Hands can be very adaptive, conforming to many positions, grip techniques and styles, and can accommodate a wide variety of handles. Some handle shapes and some knife use scenarios, however, require a good fit to the individual hand. Handle designs with large quillons are the main types, but other handles can also be sized comfortably to the individual hand if needed.
I designed a simple hand-fitting method to measure the knife user's hand, and translate that size to the custom knife made for him. My own hand is rather large (I wear a size 13 wedding ring) so my own hand is not the norm for most men. Knife handles that need sizing are typically combat or tactical knives when deep front and rear quillions are used, and the fingers must rest between them. When I apply a measurement a knife client submits, I'll do my best to work with the hand size he submits. Not all knives can be balanced, designed, and arranged for every hand, so some discretion will be applied to each project based on my own experience. If your knife design does not have the quillon shapes as shown below, no problem, I'll make the adjustments to the individual handle for you, whether it has finger rings, talons, or other features.
Here's how to measure your hand for a custom knife:
Lay a straight ruler across the inside of your hand, aligning the edge with the inside of the second knuckles of your fingers.
Fold the hand over the ruler and measure the distance between the knuckles. Be sure and measure between the knuckles. That is, subtract the lesser measure from the greater measure to get the difference.
In this photo, I subtracted 2" from 5 7/8" for the measurement. Here, you can see from the measurement that my hand is 3 7/8" (3.875") between the folded knuckles. That is the dimension I need to calculate the distance between the quillons for a custom fit.
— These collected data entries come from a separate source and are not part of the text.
(* ===== verification/Prelude.v ===== *)
(** * The Lustre CSI driver: a verification development

    The repository is a Container Storage Interface driver for Google Cloud Managed Lustre, in Go.  A
    controller creates, deletes and expands Lustre instances in the cloud for Kubernetes volumes; a node
    server mounts them for pods; an init container loads the Lustre modules into the node's kernel; an
    upcall server runs, in the driver's container, the commands that the kernel's client asks the host for;
    a label controller marks the instances the driver manages.  This development translates these parts
    from the source into executable definitions and proves what makes them correct.

    ** The parts and the files

    Foundations
    - Prelude.v: Go's [(value, error)] pairs ([result]), the state and error monad [M], the frame predicate
      [keeps] with its hints and tactics, postconditions ([post]), [int64] arithmetic ([i64]), Go's map iteration ([MapRange]: some
      permutation of the entries), and the tactics the files share.
    - GoStr.v, Regex.v, Numerals.v: packages strings, strconv, unicode for bytes; regular expressions by backtracking
      with Go's leftmost-first matches; decimal numerals.
    - GoErr.v: gRPC codes, error values with their wrapping, pkg/common/errors.go, and the translation of
      cloud errors in pkg/cloud_provider/lustre/lustre.go.
    - Json.v, JsonSpec.v: encoding/json, both ways.  Sha256.v: crypto/sha256 and [computeHash].
    - FS.v: the calls of packages os and path/filepath on a tree of files, with a schedule of faults.

    The controller
    - Util.v (pkg/util), Params.v (pkg/csi_driver/utils.go), Csi.v (the CSI messages), Instance.v (instances, their names
      and IDs, the conversions in lustre.go and volume.go), Driver.v (lustre_driver.go, identity.go).
    - Service.v: the interface [LustreService] with its laws, and its two implementations, [Manager] (lustreServiceManager,
      on a REST client) and [Fake] (fake.go).  Controller.v: controller.go, on any [LustreService].
    - CloudSpec.v, ControllerSpec.v: their theorems.  ManagerSpec.v: deletion and updates down to the REST client.  SharedCloud.v:
      handlers that others interrupt at every call of the service.
    - Label.v, LabelSpec.v: pkg/labelcontroller.  LabelRun.v: its manager's queue as a step relation, in which anybody may change
      the cloud.
    - Concurrency.v: the handlers of a server as a step relation over the volume locks.

    The node
    - Network.v, NetworkSpec.v: pkg/network.  Node.v: node.go and unmount.go, on any [Mounter] and [Netlinker].  Umount.v: the umount
      command of unmount.go over processes that may hang, and how long a call takes.
    - NodeFrame.v: what all node handlers are made of.  NodeSpec.v, NodeTree.v: their theorems.  NodeHost.v: a node in memory
      with the laws of the interfaces.
    - NodeSteps.v: what one call does to references, tokens and global mounts.  NodePool.v: every handler as a program of single calls,
      which runs as the handler of Node.v does ([programs_run_as_handlers]), a pool that steps such programs in any
      order, and what holds all the time.  NodeLocks.v: the locks of target paths in the pool.  NodeBook.v: a specification of the references
      of pods that knows no files and no mounts, which the pool implements.
    - NodeRelease.v, NodeCycle.v: what an unpublication gives back.  NodeRepeat.v: requests that are made again.  NodeRuns.v:
      where the bookkeeping goes wrong.
    - Kmod.v, KmodSpec.v: pkg/kmod_installer and cmd/kmod_installer.
    - Upcall.v, UpcallSpec.v: the handling of a connection in pkg/upcall and cmd/lustre-host-proxy.  UpcallServe.v: the life of the
      server.  UpcallInstall.v, UpcallInstallSpec.v: pkg/upcall/installer.go.

    The program
    - Server.v, ServerSpec.v: server.go, [ParseEndpoint] and [Run].  Metrics.v: pkg/metrics.  Auth.v: pkg/cloud_provider/auth.
    - Main.v, MainSpec.v: cmd/csi_driver/main.go, pkg/k8sclient, pkg/cloud_provider/metadata, cloud.go.
    - EndToEnd.v: the controller's volume at the node.

    ** State and operations

    A server is a record: [controllerState] has the locks, the service's state and the random source, [nodeState]
    the locks, the files and the rest of the node, [kmodState] the files and the host, [host] files, links and commands.
    A handler is a computation [M state goerr response]; Go's early returns are its branches, deferred calls
    are wrappers ([defer_Release], [defer_remove]), a loop is a fixpoint over its list.  What the code calls and the repository
    does not hold is a type class: the REST client, netlink, the metadata server, the cluster, commands, mounts, the upcall's
    socket, sockets to listen on, HTTP, controller-runtime's manager.  Theorems are stated for every instance, or for those
    with the documented laws that the class [...Laws] beside it names, and each class a theorem is about has an instance in
    memory on which witnesses run.

    ** What is shown

    - Creation and deletion: CreateVolume is idempotent, also while others work on the service between its calls, reports
      what it was asked for, never sends a second creation after a failed one, and gives new instances the requested labels
      and a name unused in the region; the search for a name ends.  Deletion touches the named instance only, and success means
      that it is gone from the cloud.  Expansion never shrinks, and loses no labels that the label controller writes meanwhile.
      Volume IDs identify instances.  The manager refines the service's contract.
    - Locks: every handler of both servers returns the locks it took; under any interleaving no two handlers hold a key.
    - The node: staging and publishing leave the mounts, references and tokens they should, under all I/O faults where the
      theorem says so; unpublishing spares other pods; the unmount escalates in order and ends in time though every umount hangs; the
      token file is replaced atomically; the files stay a tree; repeating what is done succeeds and changes nothing, and a
      repeated publication brings the pod its new token.  The bookkeeping of IAM volumes refines its specification: however the
      calls of a node interleave, a pod keeps its reference until it or its volume is worked on again, and a key that a pod refers to
      keeps its token, and its mount unless that was corrupted and could not be restored; the last pod's unpublication gives both back,
      and undoes the publication.  No two handlers work on a target at a time.  A volume that the controller creates is what the pod finds
      at its target.  NodeRuns.v shows in which situations the bookkeeping of IAM volumes fails.
    - The program: which services run where, how endpoints are read, that the program never stops waiting, what its metrics
      show, how tokens are used again.
    - The network: routing tables are found again, interfaces are of the right network.
    - The kernel module installer: what it runs, where module arguments end up, that no temporary directory
      stays, that it touches no node that has the modules, and that the driver later finds the interfaces the installer configured.
    - Upcalls: only whitelisted commands run, in an environment the host cannot take over; proxy and server
      together are the command; the proxy connects if it can; the socket is root's, every connection is answered once, and the
      server ends when it is told to.
    - The label controller: a label is set once, not on the driver's own instances, and reconciles fail in the listed cases only;
      volumes that have left the queue are labelled, but those whose instance somebody else changed since.

    ** Bounds and fuel

    Go's [int64] and [int] are integers with [i64] after each operation that can overflow.  A star of a
    regular expression goes round at most once for each character that remains, since every round must consume one.
    [Json.parse_document] takes two for each character and two more, and [Unmarshal_fuel] shows that it never runs out.  The
    search for a free name takes one round more than the random source has numbers, every round draws five, and
    [unique_name_found] shows that this suffices.  Patterns of files ([glob_regex]) and versions take the length of their
    text, of which every step uses a character, and [valid_utf8] one round for each byte.  The retries of the proxy and of the node getter and the limit
    of a request (1 MiB) are those of the code.

    ** Simplifications

    - Text is bytes: case mapping, character classes and [%q] treat ASCII as Go does and leave other bytes alone; the
      round trips through JSON are stated for ASCII strings.
    - An error's value stands for what the code can observe of it: its text, wrapping and codes.  The text of the request in
      messages of the cloud's list calls is left out.  A value that accompanies an error is dropped where callers ignore it.
    - The random source is a list of numbers and then the end of file.  Iterators are a list and perhaps an error.
    - The filesystem has no symbolic links but in UpcallInstall.v, and no contents of mounted filesystems; a failing call may have been
      served in part as the schedule says ([fault_progress]).
    - Waiting for a process or for a context, whichever ends first, is one call ([Wait_until]); the time of umounts (Umount.v) is that of
      starts, waits and looks at mount points.  The deadlines and the cancellation of other calls are left out, and so is logging.
    - A call of the service is one step for the others (SharedCloud.v), also one that waits for an operation of the cloud.
    - In step relations a connection of the upcall server ([step_handle]; the code runs a goroutine for each), a reconcile, the set-up
      of routes ([set_up_multi_nic]), and a section of a node handler under the lock of an IAM key are one step; such a section may
      also find its lock held by another handler, with the result that the code gives then.
    - Of a mount table it is relied on ([GlobalMountLaws]) that a call on one path leaves mounts at other paths alone, and that
      a look at a mounted global path reports it, or fails as it does at a corrupted mount; the code then unmounts it, and where it cannot mount it
      again the theorems name the key as lost ([losses]).
    - The proxy's connection ([server_ipc]) is one that is accepted and whose answer is read without error; the deadlines of
      cmd/lustre-host-proxy are left out, and the retries of the dialling are a model of their own.  The life of the upcall server
      ([upcall_step]) starts after its socket has its mode: the moment between Listen and Chmod is outside, and the
      rest of the node leaves the file of the socket alone.
    - In a URL the syntax of a host ([Url.Authority]) is a parameter, since it differs between releases of Go.  A [time.Time] is a number of nanoseconds.
    - A metric's order and help text are left out; the pattern of the metrics' path is a parameter.
    - os/exec removes duplicate variables from an environment; [variable] in UpcallSpec.v is what a program then sees.
    - A node that is found is not nil (k8sclient, network, kmod_installer check for it).

    ** Not modelled

    - Serving itself: the HTTP server of the metrics, gRPC's and HTTP's connections; the clients behind the interfaces (netlink, REST,
      the metadata server, the cluster, mounts), of which the repository has only calls; [extractFakeMounter], which searches the
      mounter by reflection for what tests put there ([execUmount] takes the result as an argument).
    - test/: programs that create clusters and run tests. *)
From stdpp Require Export base tactics option list gmap strings pretty sorting.
From Stdlib Require Export ZArith Lia Ascii.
You'll want to be sure and let me know if you have some special condition of your hand, or if you wear large or bulky gloves, rings, or other factors that I will need to know to adjust the fit.
Below are some illustrations of a good fit, and a bad fit of knives to the individual hand.
I size the actual opening between the quillons of the knife down about 1/8" for a good snug fit between the quillons. So the actual opening on this knife is 3 3/4"
With a good custom fit, the fist is clenched and the hand tissue spreads a bit between the quillons, making the fit very solid and secure. Military clients should note that if you regularly wear gloves, either measure with the gloves on or add about 1/4" (.250) to the measurement between the quillons.
Here you can see the relationship between the fingers wrapped around the knife handle, and the handle drop at the butt settling into the palm. This is where a straight-handled knife becomes uncomfortable.
When the size of a knife is wrong, here is the result. This handle is suited to a smaller hand, so I can't fit my four fingers comfortably between the quillon tips and my palm can't even contact the handle.
In many ways, a handle that is too small is worse than one that is too large. The hand simply can't fit.
When ordering or purchasing a knife on the internet, through a catalog, or from a brochure or media type that does not allow you to handle the knife in person, there is always the possibility that the knife may be uncomfortable or not suitable with your intended grip style. Some makers and outlets claim this is the sole reason that you should purchase a knife in public, such as at a store or at a knife show.
With the nature of this business nowadays, knife shows are becoming smaller and smaller venues, and even knife shops are struggling to stay open. This is due to the vast and worthwhile offerings on the internet, just like this very web site. There are several considerations that good makers and web sites employ to make sure you are happy with the knife grip, feel, security, and comfort.